» **TASK DIRECTIONS**
Go to the line holding "reconciles them with" in the entries below and write out exactly every line down to and including the line holding "runners, tasks, connections".
= Beginning of Section =
(* ===== verification/Worker.v ===== *)
(** * The worker (apps/worker/main.py)

    [_Worker] owns the ABI registry, a runner and its task per chain and a lock per chain, and
    reconciles them with every snapshot it dequeues.  [Worker] is its state; what it calls on
    runners, tasks, connections and the database is the interface [WorkerEnv] over a state [W];
    the chain locks are those of [ChainLock], over Redis.  The task of a runner and the runner are one
    handle. *)
From S2P Require Import Prelude Hoare PyStr PyVal Snapshot AbiLookup Decoder Registry.
From S2P Require Import Repositories Watchers ChainLock Channels Schemas WebApi.

Class WorkerEnv (W : Type) := {
  we_new_runner : SnapshotChain → W → nat * W;      (** ChainRunner(...) *)
  we_start : nat → ConfigSnapshot → M W unit;
  we_apply : nat → ConfigSnapshot → M W unit;       (** runner.apply_snapshot *)
  we_stop : nat → M W unit;                         (** runner.stop *)
  we_spawn : nat → W → W;                           (** create_task(runner.run()) *)
  we_join : nat → W → W;                            (** cancel, then await suppressed *)
  we_replay : nat → pyval → W → W;                  (** create_task(runner.replay(msg)) *)
  we_halt : M W unit;         (** cancel the cleanup task, stop the two watchers *)
  we_bus_disconnect : M W unit;
  we_db_disconnect : M W unit;
}.

(** What [start] calls, in the order of its calls *)
Class StartEnv (W : Type) := {
  se_db_connect : M W unit;
  se_bus_connect : M W unit;
  se_watcher_start : M W unit;        (** ConfigWatcher(...).start *)
  se_replay_start : M W unit;         (** ReplayWatcher(...).start *)
  se_metrics_server : M W unit;       (** start_http_server and the gauges *)
  se_spawn_cleanup : W → W;           (** create_task(_run_cleanup_loop()) *)
}.

Record Worker (W : Type) := mkWorker {
  wk_registry : AbiRegistry;
  wk_runners : list (string * nat);
  wk_locks : list (string * ChainLock);
  wk_stop : bool;
  wk_env : W;
}.
Arguments mkWorker {W}. Arguments wk_registry {W}. Arguments wk_runners {W}.
Arguments wk_locks {W}. Arguments wk_stop {W}. Arguments wk_env {W}.

(** [d.pop(k, None)] *)
Definition ddel {V} (k : string) (d : list (string * V)) : list (string * V) :=
  filter (λ kv, kv.1 ≠ k) d.

Section worker.
Context {L : AbiLib} {W : Type} `{!WorkerEnv W, !Redis W}.
Variable worker_id : string.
= End of Section =
» **EXERCISE RESPONSE**
    reconciles them with every snapshot it dequeues.  [Worker] is its state; what it calls on
    runners, tasks, connections and the database is the interface [WorkerEnv] over a state [W];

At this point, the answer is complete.